In early 2023, OpenText acquired Micro Focus for approximately $6 billion. As part of its strategic realignment, the company has divested the Mainframe, Application Modernization and Connectivity (AMC) business for $2.275 billion. Following this divestiture, OpenText will retain IT operations management, application development and modernization, cybersecurity, and AI analytics from Micro Focus. This strategic move is designed to optimize OpenText’s portfolio and focus on high-growth areas.
Artificial intelligence (AI) is seen as a significant growth opportunity for OpenText, driving cloud bookings growth. The company has launched an AI product called Aviator, which is available across all business pillars. OpenText is leveraging its large installed base and existing customer relationships to drive AI adoption, positioning itself for further expansion in this area.

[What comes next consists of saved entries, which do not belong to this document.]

(** X6: an agent that names an existing task with its secret and the host
    that runs it, with that host's secret or none, gets through both gates:
    the downstream handler runs with the stored task and the host bound,
    and the only change to the world is the stored host, whose
    last-communication time now reads the current time, as does that of
    the bound host; id, secret, running task and status of both are those
    of the host as it was read. *)
Theorem taskRoute_authenticated_agent next r w t h :
  index (Vars r) "taskId" <> "" ->
  task_FindOne w (index (Vars r) "taskId") = (Some t, None) ->
  index (Header r) evergreen.TaskSecretHeader = task.Secret t ->
  requestHostId r <> "" ->
  host_FindOne w (requestHostId r) = (Some h, None) ->
  suppliedHostSecret r = "" \/ suppliedHostSecret r = host.Secret h ->
  host.RunningTask h = task.Id t ->
  UpdateLastCommunicated_err (faults w) = None ->
  hosts w !! host.Id h = Some h ->
  exists r' stamped,
    taskRoute true next r w
    = next r' (with_hosts w (<[host.Id h := stamped]> (hosts w)))
    /\ stamped = host.with_LastCommunicationTime h (now w)
    /\ GetTask r' = Some t
    /\ GetHost r' = Some stamped
    /\ host.LastCommunicationTime stamped = now w
    /\ (host.Id stamped = host.Id h
        /\ host.Secret stamped = host.Secret h
        /\ host.RunningTask stamped = host.RunningTask h
        /\ host.Status stamped = host.Status h)
    /\ Vars r' = Vars r /\ Header r' = Header r /\ Body r' = Body r.
Proof.
  intros Hid Hfind Hsec Hh Hhfind Hhsec Hrun Hup Hin.
  unfold taskRoute, checkTask.
  rewrite (eqb_false_of_neq _ _ Hid), Hfind, Hsec, String.eqb_refl.
  cbn [andb negb].
  set (r1 := set_pluginTask (set_ctxTask r t) t).
  rewrite checkHost_unfold.
  change (requestHostId r1) with (requestHostId r).
  rewrite (eqb_false_of_neq _ _ Hh).
  rewrite (checkHost_resolved_proceeds next (requestHostId r) r1 w h t
             Hhfind Hhsec eq_refl Hrun Hup Hin).
  eexists _, _. split; [reflexivity|]. split; [reflexivity|].
  split; [reflexivity|]. split; [reflexivity|]. split; [reflexivity|].
  split; by repeat split.
Qed.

Financially, OpenText plans to use the proceeds from the AMC divestiture to reduce debt, aiming to bring its net leverage ratio below 3x. Once leverage covenants allow, the company intends to implement a share buyback program. OpenText has increased its annual cloud bookings growth guidance to 25-30% and expects 7-9% revenue growth in fiscal 2026. This strategic financial management is designed to enhance shareholder value while supporting ongoing business growth.

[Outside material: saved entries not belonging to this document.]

(* ================================================================= *)
(** ** More facts about dicts *)

Lemma dict_lookup_set (k k' : string) (v : value) (d : dict) :
  dict_lookup k' (dict_set k v d)
  = if String.eqb k' k then Some v else dict_lookup k' d.
Proof.
  destruct (String.eqb k' k) eqn:E.
  - apply String.eqb_eq in E. subst k'.
    pose proof (dict_get_set_same k v d) as G. unfold dict_get in G.
    induction d as [|[k0 v0] d IH]; cbn [dict_set dict_lookup].
    + now rewrite String.eqb_refl.
    + destruct (String.eqb k k0) eqn:E0; cbn [dict_lookup]; rewrite E0;
        [reflexivity|].
      apply IH. unfold dict_get. apply dict_get_set_same.
  - now apply dict_lookup_set_other.
Qed.

(** The keys of [o] lie over those of [d]. *)
Lemma dict_lookup_update (k : string) (o d : dict) :
  nodup_keys (map fst o) = true ->
  dict_lookup k (dict_update d o)
  = match dict_lookup k o with
    | Some v => Some v
    | None => dict_lookup k d
    end.
Proof.
  unfold dict_update. revert d.
  induction o as [|[k0 v0] o IH]; intros d Hn; cbn [fold_left fst snd];
    [reflexivity|].
  cbn [map fst nodup_keys] in Hn. apply andb_true_iff in Hn as [Hk Hn].
  apply negb_true_iff in Hk.
  rewrite (IH _ Hn). cbn [dict_lookup]. rewrite dict_lookup_set.
  destruct (String.eqb k k0) eqn:E; [|reflexivity].
  apply String.eqb_eq in E. subst k0.
  assert (Hno : dict_lookup k o = None).
  { clear -Hk. induction o as [|[k1 v1] o IH]; [reflexivity|].
    cbn [map fst mem_string] in Hk. apply orb_false_iff in Hk as [H1 H2].
    cbn [dict_lookup]. rewrite H1. now apply IH. }
  now rewrite Hno.
Qed.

The near term Revenue and Operating Income trend appears to be encouraging, with double digit % growth over the last 3 years, and it appears that the company is coming out of a funk following a period of major acquisitions and divestment.
Guru Holdings of OpenText
Ray Dalio’s Bridgewater, Brandes Investment, Grantham, Greenblatt and Royce have holdings in Open Text. Most of the gurus are value investors while Ray Dalio (Trades, Portfolio) is more of a “macro” investor.
Jarislowsky, Fraser Ltd (JFL Global) is one of the largest institutional shareholders of OpenText Corporation. They own about 7.14% of the outstanding shares. JFL Global which is based in Montreal is a long term investor and emphasizes quality business’s with sustainable competitive advantage. Mackenzie Financial Corporation a Toronto based deep value investor holds 2.07% of the outstanding stock.
Conclusion
OpenText is still in a period of transition after its transformative acquisition of Microfocus and divestment of AMC. It’s basically now transitioning from being an acquirer towards an emphasis on organic growth focused on cloud and Software as a Service (Saas). OpenText’s has a large TAM to aim for and a long runway for growth. It also has a very large and sticky legacy business which brings in reliable cash flows from lucrative and renewing customer support services. The company’s FCF yield is nearly 10%.
Given the deleveraging following the AMC divestment the company’s balance sheet is now in better shape (with debt/equity of 1.58) and the company is poised to return cash to the company via stock buybacks. I expect the stock should offer steady growth in the years ahead. OpenText is a rare undervalued stock and an established dividend payer, a rarity in the software industry.